Thirty minutes in a parking lot, unable to drive. Errands canceled. A child to care for that evening with a nervous system running on empty. Hours of physical symptoms. A practice that had been trusted — and won't be returned to. And the quiet, exhausting knowledge that this will probably happen again somewhere else, because most places don't know any better.
If a patient has documented sensory or medication sensitivities, those notes exist for a reason. Read them before you walk in. Confirm them out loud: "I see you've noted a reaction to epinephrine — we'll use an alternative."
"Is there anything about today's appointment I should know to make this work better for you?" Then listen. Don't interpret. Don't minimize. Write it down if they tell you something.
Silence is not consent. Silence is not calm. If a patient stops responding verbally, stop adding noise. Give them a moment. Ask one simple yes/no question: "Do you need a break?" Then wait.
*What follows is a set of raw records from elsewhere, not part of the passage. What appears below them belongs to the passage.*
(** JavaScript's [&] and [|] on integers: each operand is first brought to
    the signed 32-bit integer congruent to it modulo 2^32 ([ToInt32]), the
    operation is carried out on the two's-complement bits, and the result
    is again a signed 32-bit integer. *)
Definition ToInt32 (n : Z) : Z := ((n + 2 ^ 31) mod 2 ^ 32 - 2 ^ 31)%Z.

Definition bitand (a b : Z) : Z := ToInt32 (Z.land (ToInt32 a) (ToInt32 b)).

Definition bitor (a b : Z) : Z := ToInt32 (Z.lor (ToInt32 a) (ToInt32 b)).

(** The non-negative integers that fit 31 bits: on them [ToInt32] changes
    nothing, and [&] and [|] are [Z.land] and [Z.lor]. *)
Definition int31 (n : Z) : Prop := (0 <= n < 2 ^ 31)%Z.

Definition table_in_range (cf : ChangeFlagTable) : Prop :=
  int31 (GEOMETRY cf) /\ int31 (HIERARCHY cf) /\ int31 (CLIPPING cf).

(** ** CanvasProvider *)

Module CanvasProvider.

Record Canvas := { cid : nat; cwidth : Q; cheight : Q }.

(** Modelled from the spec: [CanvasProvider] ([getCanvas] and
    [returnCanvas] are called by [Group.draw] but defined outside src/).
    "checkout(size): returns a buffer at least size in each dimension,
    reused from a free list keyed by size class when available, else
    newly allocated.  release(surface): returns it to the free list for
    future checkout."  [created] counts the canvases made so far; a new
    canvas takes the next number as its identity. *)
Record t := { canvases : list Canvas; created : nat }.

Definition fits (size : Size) (c : Canvas) : bool :=
  Qle_bool (sw size) (cwidth c) && Qle_bool (sh size) (cheight c).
Neurodivergent people — especially autistic women — are chronically disbelieved about their pain. If a patient says something hurts, that is clinical data. "I shouldn't be causing pain there" is your problem to solve, not theirs to disprove.
If a patient has just been through something difficult — physically, emotionally, or neurologically — asking them to make decisions at the front desk while dysregulated is setting them up to fail. Offer to call them. Offer to email. Let them leave.
"Hold still" is not an instruction a person in an epinephrine reaction can follow. Recognizing involuntary physical responses — shaking, jaw clenching, stimming, freezing — as neurological events rather than behavioral choices changes everything about how you respond.
Earning certification for Module 01 means your practice has demonstrated — not just promised — that your staff can recognize and respond to neurodivergent patients with competence and dignity.
All patient-facing staff complete Module 01 training with an Audtist-led session. Not a video. Not a handout. A real conversation.
We review your intake forms, flag documentation process, and scheduling practices for accessibility gaps.
An Audtist visits your practice as a patient and submits a full experience report. You receive the complete findings.
Certification is renewed yearly. The community — and the field — keep moving. So do we.